TASK INSTRUCTIONS>
Look through the listing below and report how many lines contain "exact", as a bare number.

SOURCE DATA>

Lemma strip_CR_elem v c : c ∈ strip_CR v -> c ∈ v.
Proof. unfold strip_CR. case_match; [|done]. intros Hc. rewrite <- (take_drop (length v - 1) v). apply elem_of_app. by left. Qed.

Lemma version_loop_line n acc line rest e :
  chNL ∉ line -> (length line < n)%nat -> HasPrefix (acc ++ line) SSH_ = true ->
  version_loop n acc (mkSource (line ++ chNL :: rest) e) = (Ok (strip_CR (acc ++ line)), mkSource rest e).
Proof.
  revert n acc. induction line as [|b line IH]; intros n acc Hnl Hn Hp; (destruct n as [|n]; [cbn in Hn; lia|]);
    cbn [version_loop app]; rewrite read_byte; cbn [byte_of].
  - rewrite Ascii.eqb_refl. rewrite app_nil_r in *. fold SSH_. by rewrite Hp.
  - destruct (b =c chNL) eqn:E; [apply Ascii.eqb_eq in E as ->; set_solver|].
    rewrite IH; [by rewrite <- app_assoc|intros Hc; apply Hnl; by right|cbn in Hn; lia|by rewrite <- app_assoc].
Qed.

Lemma version_loop_sound n acc r v r' :
  chNL ∉ acc -> version_loop n acc r = (Ok v, r') ->
  exists used, r = mkSource (used ++ avail r') (ending r') /\ (length used <= n)%nat /\
    HasPrefix v SSH_ = true /\ chNL ∉ v.
Proof.
  revert acc r. induction n as [|n IH]; intros acc r Hacc Hr; cbn [version_loop] in Hr; [done|].
  destruct (read_full r 1) as [[buf|] r1] eqn:E1; [|done]. apply read_full_Ok in E1 as [Hl ->].
  destruct buf as [|b [|]]; [done| |done]. cbn [byte_of] in Hr.
  destruct (b =c chNL) eqn:Eb.
  - destruct (negb _) eqn:Ep.
    + apply IH in Hr as (used & -> & Hu & Hv); [|apply not_elem_of_nil]. exists (b :: used). cbn. split; [done|]. split; [lia|done].
    + apply negb_false_iff in Ep. injection Hr as <- <-. exists [b]. cbn. split; [done|]. split; [lia|].
      split; [by apply strip_CR_prefix|]. by intros Hc%strip_CR_elem.
  - apply Ascii.eqb_neq in Eb.
    apply IH in Hr as (used & -> & Hu & Hv);
      [|rewrite elem_of_app, elem_of_cons, elem_of_nil; intros [Hc|[Hc|Hc]]; done]. exists (b :: used). cbn. split; [done|]. split; [lia|done].
Qed.

Definition banner_byte (c : ascii) : Prop := c <> chCR /\ c <> chNL /\ c <> chNUL.

Lemma version_loop_openssh_line n acc line rest e w :
  Forall banner_byte line -> (length line + 2 <= n)%nat -> HasPrefix (acc ++ line) SSH_ = true ->
  version_loop_openssh n acc false (mkSource (line ++ chCR :: chNL :: rest) e) w = (Ok (acc ++ line), mkSource rest e, w).
Proof.
  revert n acc. induction line as [|b line IH]; intros n acc Hl Hn Hp.
  - destruct n as [|[|n]]; [cbn in Hn; lia..|]. cbn [version_loop_openssh app]. rewrite read_byte. cbn [byte_of].
    rewrite Ascii.eqb_refl, read_byte. cbn [byte_of]. replace (chNL =c chCR) with false by done.
    rewrite Ascii.eqb_refl, app_nil_r in *. fold SSH_. by rewrite Hp.
  - inversion Hl as [|? ? (Hcr & Hnl & Hnul) Hl']; subst. destruct n as [|n]; [cbn in Hn; lia|].
    cbn [version_loop_openssh app]. rewrite read_byte. cbn [byte_of].
    apply Ascii.eqb_neq in Hcr as ->, Hnl as ->, Hnul as ->.
    rewrite IH; [by rewrite <- app_assoc|done|cbn in Hn; lia|by rewrite <- app_assoc].
Qed.

Lemma version_loop_openssh_sound n acc cr r w v r' w' :
  Forall banner_byte acc -> version_loop_openssh n acc cr r w = (Ok v, r', w') ->
  exists used, r = mkSource (used ++ avail r') (ending r') /\ (length used <= n)%nat /\ w' = w /\
    HasPrefix v SSH_ = true /\ Forall banner_byte v /\ (length v <= length acc + length used)%nat.
Proof.
  revert acc cr r. induction n as [|n IH]; intros acc cr r Hacc Hr; cbn [version_loop_openssh] in Hr;
    (destruct (read_full r 1) as [[buf|] r1] eqn:E1; [|done]); [done|].
  apply read_full_Ok in E1 as [Hl ->]. destruct buf as [|b [|]]; [done| |done]. cbn [byte_of] in Hr.
  destruct (b =c chCR) eqn:Ecr.
  { apply IH in Hr as (used & -> & Hu & Hw & Hp & Hv & Hlen); [|done]. exists (b :: used). cbn. split_and!; try done; lia. }
  destruct (b =c chNL) eqn:Enl.
  { destruct (HasPrefix acc _) eqn:Ep; [|done]. injection Hr as <- <- <-. exists [b]. cbn. split_and!; try done; lia. }
  destruct (b =c chNUL) eqn:Enul; [done|]. destruct cr; [done|].
  apply Ascii.eqb_neq in Ecr, Enl, Enul.
  apply IH in Hr as (used & -> & Hu & Hw & Hp & Hv & Hlen).
  - exists (b :: used). rewrite length_app in Hlen. cbn in *. split_and!; try done; lia.
  - apply Forall_app. split; [done|]. by repeat constructor.
Qed.

Lemma version_line_junk v : version_line v -> existsb (fun c => bv c <? 32) v = false.
Proof.
  intros (_ & Hb & _). apply existsb_false_Forall. eapply Forall_impl; [exact Hb|]. cbn. intros c Hc. lia.
Qed.

Lemma version_line_banner v : version_line v -> Forall banner_byte v.
Proof.
  intros (_ & Hb & _). eapply Forall_impl; [exact Hb|]. cbn. intros c Hc. repeat split; intros ->; vm_compute in Hc; by apply Hc.
Qed.

Lemma banner_limit : Z.of_nat openSSHMaxBannerBytes = 8192.
Proof. apply Z2Nat.id. lia. Qed.

Lemma readVersionOpenSSH_line line rest e w :
  Forall banner_byte line -> (length line <= 253)%nat -> HasPrefix line SSH_ = true ->
  readVersionOpenSSH (mkSource (line ++ [chCR; chNL] ++ rest) e) w = (Ok line, mkSource rest e, w).
Proof.
  intros Hb Hl Hp. unfold readVersionOpenSSH. pose proof banner_limit as Hn. revert Hn.
  generalize openSSHMaxBannerBytes. intros n Hn. apply (version_loop_openssh_line n []); [done|lia|done].
Qed.

Lemma readVersionOpenSSH_sound r w v r' w' :
  readVersionOpenSSH r w = (Ok v, r', w') ->
  exists used, r = mkSource (used ++ avail r') (ending r') /\ len used <= 8192 /\ w' = w /\
    HasPrefix v SSH_ = true /\ Forall banner_byte v.
Proof.
  unfold readVersionOpenSSH. pose proof banner_limit as Hn. revert Hn. generalize openSSHMaxBannerBytes. intros n Hn Hr.
  apply version_loop_openssh_sound in Hr as (used & -> & Hu & -> & Hp & Hv & _); [|done].
  exists used. split; [done|]. split; [unfold len; lia|done].
Qed.

Lemma readVersion_line line rest e :
  chNL ∉ line -> chCR ∉ line -> (length line <= 253)%nat -> HasPrefix line SSH_ = true ->
  readVersion (mkSource (line ++ [chCR; chNL] ++ rest) e) = (Ok line, mkSource rest e).
Proof.
  intros Hnl Hcr Hl Hp. unfold readVersion. assert (Hn : maxVersionStringBytes = 255%nat) by done. revert Hn.
  generalize maxVersionStringBytes. intros n Hn.
  replace (line ++ [chCR; chNL] ++ rest) with ((line ++ [chCR]) ++ chNL :: rest) by (by rewrite <- app_assoc).
  rewrite version_loop_line.
  - cbn [app]. by rewrite strip_CR_line.
  - rewrite elem_of_app, elem_of_cons, elem_of_nil. intros [Hc|[Hc|Hc]]; done.
  - rewrite length_app. cbn [length]. lia.
  - cbn [app]. apply HasPrefix_spec in Hp as (t & ->). rewrite <- app_assoc. apply HasPrefix_app.
Qed.

Lemma readVersion_sound r v r' :
  readVersion r = (Ok v, r') ->
  exists used, r = mkSource (used ++ avail r') (ending r') /\ len used <= 255 /\
    HasPrefix v SSH_ = true /\ chNL ∉ v.
Proof.
  unfold readVersion. assert (Hn : maxVersionStringBytes = 255%nat) by done. revert Hn.
  generalize maxVersionStringBytes. intros n Hn Hr.
  apply version_loop_sound in Hr as (used & -> & Hu & Hp & Hv); [|apply not_elem_of_nil].
  exists used. split; [done|]. split; [unfold len; lia|done].
Qed.

(** Version exchange: each side, with the plain reader or the one that follows OpenSSH,
    gets the line the other announced and nothing after it; and whatever is received,
    an accepted version starts with SSH- and was read within the limit of 255 or 8192
    bytes, the one of the OpenSSH reader without control characters that end lines. *)
Lemma exchangeVersions_correct :
  (forall us them rest e w, version_line us -> version_line them -> ready w ->
     exists w', sent w' = sent w ++ us ++ [chCR; chNL] /\
       exchangeVersions us (mkSource (them ++ [chCR; chNL] ++ rest) e) w = (Ok them, mkSource rest e, w') /\
       exchangeVersionsOpenSSH us (mkSource (them ++ [chCR; chNL] ++ rest) e) w = (Ok them, mkSource rest e, w')) /\
  (forall r v r', readVersion r = (Ok v, r') ->
     exists used, r = mkSource (used ++ avail r') (ending r') /\ len used <= 255 /\
       HasPrefix v SSH_ = true /\ chNL ∉ v) /\
  (forall r w v r' w', readVersionOpenSSH r w = (Ok v, r', w') ->
     exists used, r = mkSource (used ++ avail r') (ending r') /\ len used <= 8192 /\ w' = w /\
       HasPrefix v SSH_ = true /\ Forall banner_byte v).
Proof.
  split; [|split].
  - intros us them rest e w Hus Hthem Hw. unfold exchangeVersions, exchangeVersionsOpenSSH.
    rewrite version_line_junk by done.
    destruct (sink_Write_ready w (us ++ [chCR; chNL]) Hw) as (w' & -> & Hs & _). exists w'. split; [done|].
    pose proof Hthem as (Hp & _ & Hl). split.
    + by rewrite readVersion_line by (done || by eapply version_line_bytes).
    + apply readVersionOpenSSH_line; [by apply version_line_banner|lia|done].
  - intros r v r' Hr. by apply readVersion_sound.
  - intros r w v r' w' Hr. by apply readVersionOpenSSH_sound.
Qed.

(** ** Examples *)
Definition sample_algs : DirectionAlgorithms := MkDirection CipherAES128CTR HMACSHA256 compressionNone.
Definition sample_kex : kexResult := mkKexResult (go "exchange hash") (go "secret") [] [] SHA256 (go "session").


Definition sample_end : connectionState := mkConnState plain_cipher 0 clientKeys None.
Definition sample_events : list event :=
  [Send (go "hello"); Rekey (pcStream sample_ctr) (pcStream sample_ctr); Send [vb 21]; Send (go "secret")].
Definition sample_noise : Source := mkSource (replicate 80 "x"%char) ioEOF.

Lemma conversation_roundtrip_witness :
  exists w' sink' out,
    @write_events sample_crypto sample_end (mkSink [] []) sample_noise true sample_events = Some (w', sink') /\
    sent sink' = [] ++ out /\
    forall rest e, exists r',
      @read_events sample_crypto sample_end (mkSource (out ++ rest) e) true sample_events =
        Some ([go "hello"; [vb 21]; go "secret"], r', mkSource rest e) /\ sync w' r'.
Proof.
  refine (@conversation_roundtrip sample_crypto sample_crypto_laws sample_end sample_end (mkSink [] []) sample_noise true
            sample_events _ _ _ _).
  - repeat split.
  - repeat split; try discriminate; try (vm_compute; congruence); vm_compute; lia.
  - constructor.
  - vm_compute. lia.
Defined.

(** A server that poses as OpenSSH, and a client that speaks HTTP. *)
Definition sample_server : transport :=
  enableOpenSSHCompat (newTransport (mkSource (go "GET / HTTP/1.1") ioEOF) (mkSink [] []) sample_noise false) true.


Example http_answer :
  match @readPacket sample_crypto ascii_tables sample_server with
  | Some (Err e, t) => sent (t_out t) = go "Packet corrupt" ++ [chNUL]
  | _ => False
  end.
Proof. vm_compute. reflexivity. Qed.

RESULT OF THE TASK>
2